The teens quickly ran out of filament material to create their 3D designs, but they noticed their printer left a lot of leftover material behind.

"We end up with a ton of waste. All of this extra plastic, which is perfectly usable,  ends up going in the trash," Cole Johnson said.

Johnson and Enders wanted to find a way to recycle the leftover plastic scraps to help save money—and the environment, too.

"We looked on the internet and we couldn't find anything that did this, so we decided we had to make our own," Cole Johnson said.

"I decided, 'Hey, I can do something about this, I have a 3D printer. I've been inspired,' " said Enders. 

So in comes Fuzer: the device they printed that quickly fuses the leftover 3D printing filaments together.
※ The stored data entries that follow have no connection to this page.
(** X3: if the update call returns an error, Update returns the augmented
    diagnostics of that error, makes no other call and leaves the resource
    data as it was; if the call succeeds, the result of Update is that of
    Read on the same resource data, run on the state the update left. *)
Theorem update_error_or_read
    (d : ResourceData) (r r' : R)
    (v : option gitlab.InstanceVariable) (resp : option gitlab.Response)
    (oerr : option gitlab.error) :
  conforms d →
  c (gitlab.UpdateVariable (getString d "key")
       (updateOptions stringToVariableType d)) r
    = ((v, resp, oerr), r') →
  (∀ err, oerr = Some err →
     run c (update d) r =
     {| outcome := Returned (d, augmentVariableClientError d err);
        remote := r';
        requests :=
          [gitlab.UpdateVariable (getString d "key")
             (updateOptions stringToVariableType d)] |}) ∧
  (oerr = None →
     outcome (run c (update d) r) = outcome (run c (read d) r') ∧
     remote (run c (update d) r) = remote (run c (read d) r')).
Proof.
  intros Hd Hcall. rewrite run_update by done. cbn zeta. rewrite Hcall.
  split; [by intros err -> | by intros ->].
Qed.

(** X4: against a service that sends a response with every error of the get
    call and a variable with every success, no operation panics on a
    resource data of the schema's types: each returns a resource data and
    diagnostics. *)
Theorem handlers_return (op : Operation) (d : ResourceData) (r : R) :
  responsive c →
  conforms d →
  ∃ d' g, outcome (run c (handle op d) r) = Returned (d', g).
Proof.
  intros Hc Hd.
  assert (Hread : ∀ d0 r0, ∃ d' g,
            outcome (run c (read d0) r0) = Returned (d', g)).
  { intros d0 r0. rewrite run_read. cbn [outcome].
    destruct (c (gitlab.GetVariable (Id d0)) r0) as [[[v resp] err] r1] eqn:Eg.
    apply Hc in Eg. unfold afterGet. cbn [fst].
    destruct err as [err|], Eg as [x ->].
    - destruct v; case_decide; by eauto.
    - destruct resp; by eauto. }
  destruct op; cbn [handler].
  - rewrite run_create by done. cbn zeta.
    destruct (c (gitlab.CreateVariable _) r) as [[[? ?] [?|]] ?];
      cbn [fst snd outcome]; by eauto.
  - apply Hread.
  - rewrite run_update by done. cbn zeta.
    destruct (c (gitlab.UpdateVariable _ _) r) as [[[? ?] [?|]] ?];
      cbn [fst snd outcome]; by eauto.
  - rewrite run_delete by done. by eauto.
Qed.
Knowing other avid 3D printing enthusiasts end up with drawers full of extra material, they hope to market Fuzer to the masses.

"Our goal is it's something everybody has near their 3D printer," Cole Johnson said.

The product, they say, was born out of sheer boredom, but they say it was in fact COVID that coerced this duo into getting creative.

"They found a solution to a problem so they could keep building the projects they wanted to do," Christi Johnson said.

Johnson and Enders say they've gotten some industry youtube pages to review the product to help with marketing. They're also fundraising for Fuzer and plan to donate some of the money back to their local library—the place where they dreamed up this entire project.